▶ **Recorded data**
(* ===== verification/_CoqProject ===== *)
-Q . S2P
Prelude.v
KState.v
Queue.v
Abs.v
Scheduler.v
Sleep.v
Semaphore.v
Invariant.v
Mutex.v
Pool.v
Tcb.v
Preserve.v
Inherit.v
Kernel.v
Spec.v
Boot.v
OneLock.v
Guarantees.v
Timing.v
Nested.v
Objects.v
KernelProps.v
ObjectProps.v
Heap.v
HeapSpec.v
HeapProps.v
Utils.v
Kprintf.v
KprintfSpec.v
FormatTypes.v
RingBuffer.v
Usart.v
Console.v
Cli.v
Syscall.v
Frame.v
SyscallProps.v
LibProps.v
Dhcp.v
DhcpSpec.v
DhcpParse.v
DhcpReply.v
Flash.v
FlashSpec.v
Lease.v
JournalSpec.v
Server.v
ServerSpec.v
DhcpProps.v
Spi.v
SpiSpec.v
W5500.v
W5500Spec.v
Net.v
NetLive.v
NetSpec.v
NetProps.v
Printers.v
UserCalls.v
Mailbox.v
MailboxProps.v
Shell.v
ShellSpec.v
ShellProps.v
Platform.v
PlatformSpec.v
PlatformProps.v
Bench.v
BenchProps.v
UsartDriver.v
Main.v
Startup.v
MainProps.v
Faults.v
UserTasks.v
UserTasksProps.v
(* ===== verification/Sleep.v ===== *)
(** * Sleeping tasks and the tick ([sleep.c], [systick.c]) *)
From S2P Require Import Prelude KState Queue Abs Scheduler.

(** ** The code *)

Definition sleep_for_ticks (ticks : Z) : K unit :=
  c ← gets current_task;
  if (ticks =? 0) || (c =? NULL) then mret tt
  else
    st ← rd_task c t_state;
    if negb (bool_decide (st = TASK_RUNNING)) then mret tt
    else
      irq_state ← irq_save;
      upd_task c (set_t_state TASK_SLEEPING);;
      now ← gets system_ticks;
      upd_task c (set_t_wake_tick (u32 (now + ticks)));;
      on_queue QSleep (sleep_queue_push c);;
      irq_restore irq_state.

(** [sleep_queue_pop(&sleep_list)]; the link of the popped task is kept. *)
Definition sleep_queue_unlink : QM unit :=
  task ← rd_head;
  n ← rd task t_next;
  wr_head n;;
  h ← rd_head;
  whenb (h =? NULL) (wr_tail NULL).

Definition sleep_queue_pop (now : Z) : QM ptr :=
  task ← rd_head;
  if task =? NULL then mret NULL
  else
    w ← rd task t_wake_tick;
    if s32 (now - w) >=? 0 then sleep_queue_unlink;; mret task else mret NULL.

Fixpoint sleep_tick_loop (fuel : nat) (to_wakeup : ptr) : K unit :=
  match fuel with
  | O => raise Diverge
  | S fuel =>
      if to_wakeup =? NULL then mret tt
      else
        upd_task to_wakeup (set_t_state TASK_READY);;
        scheduler_put_task to_wakeup;;
        now ← gets system_ticks;
        w ← on_queue QSleep (sleep_queue_pop now);
        sleep_tick_loop fuel w
  end.

(** Every turn of the loop takes a task out of the list, so the number of
    tasks bounds the turns. *)
Definition sleep_tick : K unit :=
  irq_state ← irq_save;
  now ← gets system_ticks;
  to_wakeup ← on_queue QSleep (sleep_queue_pop now);
  fuel ← gets (fun s => S (S (size (tasks s))));
  sleep_tick_loop fuel to_wakeup;;
  irq_restore irq_state.

Definition systick_handler : K unit :=
  modify (fun s => set_system_ticks (u32 (system_ticks s + 1)) s);;
  sleep_tick;;
  request_context_switch.

(** ** Its specification on lists *)

(** The task is due: its wake tick is reached in the 32-bit circle. *)
Definition due (a : aview) (x : ptr) : bool := s32 (system_ticks (av a) - tick a x) >=? 0.

Definition asleep (ticks : Z) (a : aview) : aview :=
  let x := current_task (av a) in
  let a1 := aupd_task x (fun t => set_t_wake_tick (u32 (system_ticks (av a) + ticks))
                                    (set_t_state TASK_SLEEPING t)) a in
  aset QSleep (ins (tick a1) x (aq a1 QSleep)) a1.

(** Wakes the due prefix of the sleep list, one task after the other. *)
Fixpoint awake (l : list ptr) (a : aview) : aview :=
  match l with
  | [] => a
  | x :: l' => if due a x then awake l' (aready x (aset QSleep l' a)) else a
  end.

Lemma runs_sleep_for_ticks a ticks t :
  tasks (av a) !! current_task (av a) = Some t -> current_task (av a) <> NULL ->
  t_state t = TASK_RUNNING -> unqueued (current_task (av a)) a ->
  ticks <> 0 -> astale a = ∅ ->
  runs a (sleep_for_ticks ticks) tt (asleep ticks a).
Proof.
  intros Ht Hc Hst Hq Htk HX. unfold sleep_for_ticks. run_step.
  rewrite (proj2 (Z.eqb_neq _ _) Hc), (proj2 (Z.eqb_neq _ _) Htk). cbn [orb].
  run_step. rewrite bool_decide_true by done. cbn [negb].
  do 4 run_step.
  eapply runs_bind.
  { eapply runs_sleep_queue_push; [apply has_sleep|look|done|exact Hq]. }
  cbn beta. eapply runs_equiv; [|apply runs_irq_restore].
  unfold asleep, aupd_task. rewrite (alter_lookup _ _ _ _ Ht). cbn zeta.
  aview_solve.
  unfold tick. cbn. by rewrite insert_insert_eq.
Qed.

Lemma runs_sleep_pop_none a now :
  match aq a QSleep with
  | [] => True
  | x :: _ => s32 (now - tick a x) < 0
  end ->
  runs a (on_queue QSleep (sleep_queue_pop now)) NULL a.
Proof.
  intros Hd. eapply runs_equiv; [|apply (runs_on_queue _ _ _ _ (aq a QSleep) [] (astale a))];
    auto using has_sleep.
  - aview_solve. 
  - intros T q ET Hq _. exists T, q. split_and!; [|done|done|].
    + destruct Hq as (Hl & _). unfold sleep_queue_pop. qstep.
      destruct (aq a QSleep) as [|x l] eqn:El.
      * cbn in Hl. by rewrite Hl.
      * destruct Hl as (E & Hx & t & Ht & _). rewrite E.
        rewrite (proj2 (Z.eqb_neq _ _) Hx). qstep.
        unfold tick in Hd. rewrite <- ET, key_of_strip in Hd by done.
        unfold key_of in Hd. rewrite Ht in Hd. cbn in Hd.
        destruct (Z.geb_spec (s32 (now - t_wake_tick t)) 0); [lia|done].
    + by intros x Hx.
  - set_solver.
Qed.

Lemma runs_sleep_pop_due a now x l :
  aq a QSleep = x :: l -> s32 (now - tick a x) >= 0 ->
  runs a (on_queue QSleep (sleep_queue_pop now)) x
    (astale_set (astale a ∪ {[x]}) (aset QSleep l a)).
Proof.
  intros El Hd. apply (runs_on_queue _ _ _ _ _ [x]); auto using has_sleep.
  - intros T q ET (Hl & Htl & Hnd) _. rewrite El in Hl, Htl, Hnd.
    destruct Hl as (E & Hx & t & Ht & Hl).
    unfold tick in Hd. rewrite <- ET, key_of_strip in Hd by done.
    unfold key_of in Hd. rewrite Ht in Hd. cbn in Hd.
    unfold sleep_queue_pop, sleep_queue_unlink. qstep. rewrite E.
    rewrite (proj2 (Z.eqb_neq _ _) Hx). qstep.
    destruct (Z.geb_spec (s32 (now - t_wake_tick t)) 0); [|lia]. qstep.
    exists T, (TcbList (t_next t) (if t_next t =? NULL then NULL else q_tail q)).
    split_and!.
    + by destruct (t_next t =? NULL).
    + split_and!; [done| |by apply NoDup_cons in Hnd as [_ ?]]. cbn.
      destruct (Z.eqb_spec (t_next t) NULL) as [E'|E'].
      * by rewrite (proj1 (lseg_null _ _ _ Hl) E').
      * destruct l as [|y l]; [by destruct E'|exact Htl].
    + done.
    + intros y. rewrite El. set_solver.
  - rewrite El. set_solver.
  - rewrite El. set_solver.
  - set_solver.
Qed.

Lemma awake_primask l p a : awake l (amap (set_primask p) a) = amap (set_primask p) (awake l a).
Proof.
  revert a. induction l as [|x l IH]; intros a; [done|]. cbn.
  change (due (amap (set_primask p) a) x) with (due a x). destruct (due a x); [|done].
  by rewrite <- IH.
Qed.

Lemma awake_primask_same l a : primask (av (awake l a)) = primask (av a).
Proof.
  revert a. induction l as [|x l IH]; intros a; [done|]. cbn.
  destruct (due a x); [|done]. by rewrite IH.
Qed.

(** One turn of the loop: the popped task becomes ready. *)
Lemma runs_wake_one {A} a x l t (k : K A) v a' :
  head_ok a QSleep x l t ->
  runs (aready x (aset QSleep l a)) k v a' ->
  runs (astale_set (astale a ∪ {[x]}) (aset QSleep l a))
    (upd_task x (set_t_state TASK_READY);; scheduler_put_task x;; k) v a'.
Proof.
  intros [Hx Ht Hl Hq] Hk. run_step. eapply runs_bind.
  { eapply runs_put_task; [look|done| |].
    - cbn. unfold runnable. naive_solver.
    - intros r Hr. cbn. destruct (decide (QSleep = r)) as [<-|].
      + by rewrite fn_lookup_insert.
      + rewrite fn_lookup_insert_ne by done. by apply Hq. }
  cbn beta. eapply runs_pre; [|exact Hk].
  unfold aready, aupd_task. cbn.
  rewrite (alter_lookup _ _ _ _ Ht), (alter_lookup _ x (set_t_state TASK_READY t)) by look.
  aview_solve.
  apply ins_ext. intros y _. by eapply key_of_insert.
Qed.

Lemma runs_sleep_loop fuel a x l t :
  aq a QSleep = x :: l -> head_ok a QSleep x l t -> (length l < fuel)%nat ->
  runs (astale_set (astale a ∪ {[x]}) (aset QSleep l a)) (sleep_tick_loop (S fuel) x) tt
    (awake l (aready x (aset QSleep l a))).
Proof.
  revert a x l t. induction fuel as [|fuel IH]; intros a x l t El Hh Hf; [lia|].
  assert (x <> NULL) as Hx by apply Hh.
  cbn [sleep_tick_loop]. rewrite (proj2 (Z.eqb_neq _ _) Hx).
  eapply runs_wake_one; [done|]. clear Hh.
  set (b := aready x (aset QSleep l a)).
  assert (aq b QSleep = l) as Eb by done.
  apply runs_abs. intros s Hs. run_step.
  clearbody b. destruct l as [|y l]; cbn [awake].
  { eapply runs_bind; [apply runs_sleep_pop_none; by rewrite Eb|]. cbn. apply runs_ret. }
  unfold due. destruct (Z.geb_spec (s32 (system_ticks (av b) - tick b y)) 0).
  - eapply runs_bind; [apply (runs_sleep_pop_due _ _ _ _ Eb); lia|]. cbn beta.
    destruct (Abs_head _ _ _ _ _ Hs Eb) as [ty Hty]. eapply IH; [done..|].
    cbn in Hf. lia.
  - eapply runs_bind; [apply runs_sleep_pop_none; by rewrite Eb|]. cbn. apply runs_ret.
Qed.

Lemma runs_sleep_tick a : runs a sleep_tick tt (awake (aq a QSleep) a).
Proof.
  apply runs_abs. intros s Hs. unfold sleep_tick. run_step. run_step.
  assert (awake (aq a QSleep) a ≡
    amap (set_primask (primask (av a))) (awake (aq a QSleep) (amap (set_primask 1) a))) as E.
  { rewrite awake_primask, <- (awake_primask_same (aq a QSleep) a).
    destruct (awake (aq a QSleep) a) as [[] q X]. aview_solve. }
  eapply runs_equiv; [symmetry; exact E|]. clear E.
  set (b := amap (set_primask 1) a).
  pose proof (Abs_length _ _ QSleep Hs) as Hlen.
  change (aq a QSleep) with (aq b QSleep) in *. change (tasks (av a)) with (tasks (av b)) in Hlen.
  destruct (aq b QSleep) as [|x l] eqn:El.
  { eapply runs_bind; [apply runs_sleep_pop_none; by rewrite El|]. cbn beta.
    eapply runs_bind; [apply runs_task_fuel|]. eapply runs_bind; [apply runs_ret|].
    apply runs_irq_restore. }
  cbn [awake]. unfold due. change (system_ticks (av a)) with (system_ticks (av b)).
  destruct (Z.geb_spec (s32 (system_ticks (av b) - tick b x)) 0).
  - eapply runs_bind; [eapply (runs_sleep_pop_due _ _ _ _ El); lia|]. cbn beta.
    eapply runs_bind; [apply runs_task_fuel|]. cbn beta.
    destruct (Abs_head _ _ _ _ _ Hs El) as [t Ht].
    eapply runs_bind; [|apply runs_irq_restore].
    eapply (runs_sleep_loop _ b _ _ t); [done|destruct Ht; by split|].
    clear Ht. unfold b in *. cbn in *. lia.
  - eapply runs_bind; [apply runs_sleep_pop_none; rewrite El; lia|]. cbn beta.
    eapply runs_bind; [apply runs_task_fuel|]. eapply runs_bind; [apply runs_ret|].
    apply runs_irq_restore.
Qed.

▶ **Task statement**
Copy word for word the stretch of entries above from the line that has "w ← rd task t_wake_tick;" through the line that has "(** The task", both ends included, and nothing outside it.

▶ **Expected output**
    w ← rd task t_wake_tick;
    if s32 (now - w) >=? 0 then sleep_queue_unlink;; mret task else mret NULL.

Fixpoint sleep_tick_loop (fuel : nat) (to_wakeup : ptr) : K unit :=
  match fuel with
  | O => raise Diverge
  | S fuel =>
      if to_wakeup =? NULL then mret tt
      else
        upd_task to_wakeup (set_t_state TASK_READY);;
        scheduler_put_task to_wakeup;;
        now ← gets system_ticks;
        w ← on_queue QSleep (sleep_queue_pop now);
        sleep_tick_loop fuel w
  end.

(** Every turn of the loop takes a task out of the list, so the number of
    tasks bounds the turns. *)
Definition sleep_tick : K unit :=
  irq_state ← irq_save;
  now ← gets system_ticks;
  to_wakeup ← on_queue QSleep (sleep_queue_pop now);
  fuel ← gets (fun s => S (S (size (tasks s))));
  sleep_tick_loop fuel to_wakeup;;
  irq_restore irq_state.

Definition systick_handler : K unit :=
  modify (fun s => set_system_ticks (u32 (system_ticks s + 1)) s);;
  sleep_tick;;
  request_context_switch.

(** ** Its specification on lists *)

(** The task is due: its wake tick is reached in the 32-bit circle. *)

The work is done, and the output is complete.